[Python-Dev] PEP 3142: Add a "while" clause to generator expressions
Terry Reedy
tjreedy at udel.edu
Wed Jan 21 05:10:24 CET 2009
Steven D'Aprano wrote:
> Another argument against the PEP was that it breaks the correspondence
> between the generator expression and the equivalent for-loop. I had
> never even noticed such correspondence before, because to my eyes the
> most important term is the yielded expression, not the scaffolding
> around it.
This was a major reason to add comprehensions.
Your not noticing a primary design principle is hardly a reason to
abandon it. Indeed, I claim that your ignorance shows its validity ;-).

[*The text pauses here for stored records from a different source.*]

(* ===== verification/Render.v ===== *)
(** * [render_terminal] (src/ui/terminal.rs, lines 42-114)

    The whole drawing entry point is one function: from the frame's
    [area] and the [App] snapshot to the frame operations it performs,
    in order.  It returns [None] where Rust panics: a u16 overflow in a
    debug build.  It composes the components:
    - [terminal_block], the titled block with all borders (lines
      43-46), and [block_inner] for its inner area (line 48);
    - [layout] for the visual lines, the start of the input and the
      scroll offset (lines 51-80);
    - [join_lines] for the paragraph text (line 83);
    - [cursor_plan] for the cursor (lines 87-104);
    - [u16_add] and [as_u16] for the screen coordinates (lines 107-108).

    The [App] state holder ([crate::app::App], not among the sources)
    is modelled from the spec, as the fields the renderer reads.
    [app_prompt] stands for the method [App::prompt]. *)

From stdpp Require Import base list numbers.
From Stdlib Require Import Lia ZArith.
From Stdlib Require String Ascii.
Import (notations) String.
From S2P Require Import Prelude Unicode Wrap Layout Cursor Frame.

Inductive AppMode := Normal | NavigationList | ShortcutSelection.

(** The snapshot of the application state that the renderer reads. *)
Record App := mkApp {
  app_output : list (list uchar);
  app_input : list uchar;
  app_cursor_pos : nat;
  app_mode : AppMode;
  app_current_dir : list uchar;
  app_prompt : list uchar
}.

(** Text literals as lists of scalar values. *)
Definition txt (s : String.string) : list uchar :=
  map Ascii.N_of_ascii (String.list_ascii_of_string s).
Arguments txt s%_string_scope.

(** Lines 43-46: [Block::default().borders(Borders::ALL)
    .border_style(Style::default().fg(Color::DarkGray)).title(" Terminal ")]. *)
Definition terminal_block : Block :=
  mkBlock ALL (mkStyle (Some DarkGray) None) (txt " Terminal ").

Section Renderer.
Context `{UnicodeWidth}.

(** Lines 42-114. *)
Definition render_terminal (profile : Profile) (area : Rect) (app : App)
    : option (list FrameOp) :=
  let inner_area := block_inner area in
  let width := Nat.max (Z.to_nat (rect_width inner_area)) 1 in
  let available_height := Z.to_nat (rect_height inner_area) in
  let prompt := app_prompt app in
  let full_input_line := prompt ++ app_input app in
  let lay := layout (app_output app) full_input_line width available_height in
  let text := join_lines (visible_lines lay) in
  plan ← cursor_plan prompt (app_input app) (app_cursor_pos app) width
           (input_line_start lay) (scroll lay) available_height;
  cursor_x ← u16_add profile (rect_x inner_area) (as_u16 (cursor_x_offset plan));
  cursor_y ← u16_add profile (rect_y inner_area) (as_u16 (cursor_line_visible plan));
  Some ([RenderBlock terminal_block area; RenderParagraph text inner_area] ++
        (if cursor_shown plan then [SetCursor cursor_x cursor_y] else [])).
End Renderer.
(** C15: the cursor before a wide character that did not fit is drawn
    on a blank cell.  Take the conditions of
    [render_terminal_cursor_on_char], but let the character [c] under
    the cursor not fit after the current row, which is not full.  The
    wrapping closes that row short of the width and starts the next one
    with [c].  The division of lines 97-98 puts the cursor at the end of
    the short row: the cell it sets is blank, while [c] is shown at the
    start of the row below.  The spec (section 4.3) places the cursor at
    the character's cell. *)
Theorem render_terminal_wide_no_fit (profile : Profile) (area : Rect) (app : App) (c : uchar) :
  rect_wf area -> (0 < rect_width (block_inner area))%Z ->
  Forall (fun l => newline ∉ l) (app_output app) ->
  newline ∉ app_prompt app ++ app_input app ->
  let w := Z.to_nat (rect_width (block_inner area)) in
  let st := fold_left (wrap_step w) (app_prompt app ++ take (app_cursor_pos app) (app_input app))
              wrap_init in
  Forall (fun d => char_cols d <= w) (app_prompt app ++ app_input app) ->
  app_input app !! app_cursor_pos app = Some c ->
  Forall (fun v => line_width v = w) (result st) ->
  current_width st < w < current_width st + char_cols c ->
  length (wrap_line (app_prompt app ++ app_input app) w) <= Z.to_nat (rect_height (block_inner area)) ->
  exists ops x y,
    render_terminal profile area app = Some ops /\
    scr_cursor (paint ops) = Some (x, y) /\
    screen_cell (paint ops) x y = None /\
    screen_cell (paint ops) (rect_x (block_inner area)) (y + 1)%Z = Some c.
Proof.
  intros Hwf Hpos Ho Hf w st Hfc Hk Hfull Hnf Hfit.
  assert (HW : Nat.max (Z.to_nat (rect_width (block_inner area))) 1 = w) by (unfold w; lia).
  assert (Hw0 : 0 < w) by (unfold w; lia).
  pose proof (input_split app c Hk) as Hsplit.
  assert (Hfp : Forall (fun d => char_cols d <= w)
                  (app_prompt app ++ take (app_cursor_pos app) (app_input app))).
  { rewrite Hsplit in Hfc. by apply Forall_app in Hfc as [? _]. }
  destruct (wrap_line_row_no_fit w _ c (drop (S (app_cursor_pos app)) (app_input app)) Hnf)
    as [Hrow0 (post & Hrow1)]. rewrite <- Hsplit in Hrow0, Hrow1. fold st in Hrow0, Hrow1.
  destruct (wrap_fold_inv w (app_prompt app ++ take (app_cursor_pos app) (app_input app))) as [Hcw _].
  fold st in Hcw.
  assert (Hnc : next_cell w st = (length (result st), current_width st)).
  { unfold next_cell. by rewrite decide_False by lia. }
  pose proof (lookup_lt_Some _ _ _ Hrow0) as Hoff. pose proof (lookup_lt_Some _ _ _ Hrow1) as Hoff1.
  pose proof (render_terminal_next_cell profile area app Hwf) as Hr. cbv zeta in Hr.
  rewrite HW in Hr. fold st in Hr. rewrite Hnc in Hr. cbn [fst snd] in Hr.
  specialize (Hr Hfp Hfull Hoff Hfit).
  set (h := Z.to_nat (rect_height (block_inner area))) in *.
  set (full := app_prompt app ++ app_input app) in *.
  set (lay := layout (app_output app) full w h) in *.
  do 3 eexists. split; [exact Hr|]. split; [reflexivity|].
  destruct (input_rows_visible (app_output app) full w h _ Hfit Hoff) as [Hs Hlt].
  destruct (input_rows_visible (app_output app) full w h _ Hfit Hoff1) as [Hs1 Hlt1].
  pose proof (layout_visible_input_row (app_output app) full w h _ Hs) as Hv0. cbv zeta in Hv0.
  pose proof (layout_visible_input_row (app_output app) full w h _ Hs1) as Hv1. cbv zeta in Hv1.
  fold lay in Hv0, Hv1, Hs, Hs1, Hlt, Hlt1.
  split.
  - transitivity (visible_lines lay !! (input_line_start lay + length (result st) ⊖ scroll lay) ≫=
                    (fun v => row_cell (fit_width w v) (current_width st))).
    { eapply (paint_pane_cell area (app_output app) full h); [exact Hwf|reflexivity|exact Ho|exact Hf|
        unfold w in *; lia|exact Hlt|reflexivity|reflexivity]. }
    rewrite Hv0, Hrow0. simpl. apply row_cell_ge. rewrite Hcw. apply fit_width_le.
  - transitivity (visible_lines lay !! (input_line_start lay + S (length (result st)) ⊖ scroll lay) ≫=
                    (fun v => row_cell (fit_width w v) 0)).
    { eapply (paint_pane_cell area (app_output app) full h); [exact Hwf|reflexivity|exact Ho|exact Hf|
        unfold w in *; lia|exact Hlt1|lia|unfold saturating_sub in *; lia]. }
    rewrite Hv1, Hrow1. simpl. apply (row_cell_fit_app w [] c post); [lia|].
    pose proof (wrap_line_row_width w full _ _ Hw0 Hfc Hrow1) as Hwd.
    rewrite line_width_cons in Hwd. rewrite line_width_nil. lia.
Qed.

(** C25: a pane of width zero still gets a cursor, and it is outside
    the pane.  When the inner area is zero columns wide, the width is
    clamped to 1 (line 51), so the input wraps one column per row and
    the cursor's column offset is 0.  Any cursor the renderer sets is
    then at the inner area's left edge, which is not a cell of the pane:
    it is the block's right border, or past the area when that is one
    column wide.  And the renderer does set one: for one-column text,
    with the cursor on a character and the input's rows fitting in the
    pane's height.  The spec (sections 3 and 7) treats a zero width as
    a degenerate viewport with a single empty visual line. *)
Theorem render_terminal_zero_width_cursor (profile : Profile) (area : Rect) (app : App) :
  rect_wf area -> rect_width (block_inner area) = 0%Z ->
  (forall ops x y, render_terminal profile area app = Some ops -> SetCursor x y ∈ ops ->
     x = rect_x (block_inner area) /\ ~ in_rect (block_inner area) x y) /\
  (Forall narrow (app_prompt app ++ app_input app) -> app_cursor_pos app < length (app_input app) ->
   length (wrap_line (app_prompt app ++ app_input app) 1) <= Z.to_nat (rect_height (block_inner area)) ->
   exists ops x y, render_terminal profile area app = Some ops /\ SetCursor x y ∈ ops).
Proof.
  intros Hwf Hz. pose proof (block_inner_wf _ Hwf) as Hi. split.
  - intros ops x y Hr Hin. unfold render_terminal in Hr. cbv zeta in Hr. rewrite Hz in Hr.
    set (inner := block_inner area) in *. clearbody inner.
    apply bind_Some in Hr as (plan & Hplan & Hr). apply bind_Some in Hr as (cx & Hcx & Hr).
    apply bind_Some in Hr as (cy & _ & [= <-]).
    destruct (cursor_plan_fields _ _ _ _ _ _ _ _ Hplan) as (_ & Hx & _).
    assert (Hx0 : cursor_x_offset plan = 0) by (simpl in Hx; lia).
    rewrite Hx0, (as_u16_small 0) in Hcx by (unfold u16_max; lia).
    rewrite u16_add_ok in Hcx by (unfold rect_wf, u16_max in *; lia). injection Hcx as <-.
    destruct (cursor_shown plan); cbn [List.app] in Hin; apply list_elem_of_In in Hin.
    + destruct Hin as [Hin|[Hin|[Hin|[]]]]; try discriminate. injection Hin as <- <-.
      split; [lia|]. unfold in_rect. rewrite Hz. lia.
    + destruct Hin as [Hin|[Hin|[]]]; discriminate.
  - intros Hn Hk Hfit.
    destruct (lookup_lt_is_Some_2 _ _ Hk) as [c Hc].
    pose proof (input_split app c Hc) as Hsplit.
    set (p := app_prompt app ++ take (app_cursor_pos app) (app_input app)) in *.
    assert (Hnp : Forall narrow p) by (rewrite Hsplit in Hn; by apply Forall_app in Hn as [? _]).
    assert (Hcn : narrow c).
    { rewrite Hsplit in Hn. apply Forall_app in Hn as [_ Hn]. by apply Forall_cons_1 in Hn as [? _]. }
    unfold narrow in Hcn.
    assert (Hfp : Forall (fun d => char_cols d <= 1) p).
    { clear -Hnp. revert Hnp. apply Forall_impl. intros d Hd. unfold narrow in Hd. lia. }
    pose proof (narrow_rows_full 1 p ltac:(lia) Hnp) as Hfull.
    destruct (wrap_fold_narrow 1 p ltac:(lia) Hnp) as (Hcw & _ & _).
    assert (Hfit1 : current_width (fold_left (wrap_step 1) p wrap_init) = 1 \/
                    current_width (fold_left (wrap_step 1) p wrap_init) + char_cols c <= 1) by lia.
    destruct (wrap_line_row_of_char 1 p c (drop (S (app_cursor_pos app)) (app_input app))
                ltac:(lia) ltac:(lia) Hfit1) as (pre & post & Hrow & _).
    rewrite <- Hsplit in Hrow. pose proof (lookup_lt_Some _ _ _ Hrow) as Hoff.
    assert (HW : Nat.max (Z.to_nat (rect_width (block_inner area))) 1 = 1) by (rewrite Hz; done).
    pose proof (render_terminal_next_cell profile area app Hwf) as Hr. cbv zeta in Hr.
    rewrite HW in Hr. fold p in Hr. specialize (Hr Hfp Hfull Hoff Hfit).
    do 3 eexists. split; [exact Hr|]. apply list_elem_of_In. right; right; left. reflexivity.
Qed.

> In a generator expression, we have:
>
> yielded-expr for-clause if-clause
>
> while the corresponding nested statements are:
>
> for-clause if-clause yielded-expr
>
> The three clauses are neither in the same order, nor are they in reverse
> order.
They are in the same order but rotated, with the last brought around to
the front to emphasize it. Did you really not notice that either?
>I don't know how important that correspondence is to language
> implementers, but as a Python programmer, I'd gladly give up that
> correspondence (which I don't find that great) in order to simplify
> exiting a generator expression early.
>
> So I like the proposed change. I find it elegant and very Pythonic. +1
> for me.
Ironically, in a thread cross-posted on c.l.p and elsewhere, someone
just labeled Python's comprehension syntax as "ad hoc syntax soup".
That currently is completely wrong. It is a carefully designed 1 to 1
transformation between multiple nested statements and a single
expression. But this proposal ignores and breaks that. Using 'while x'
to mean 'if x: break' *is*, to me, 'ad hoc'.
So I detest the proposed change. I find it ugly and anti-Pythonic.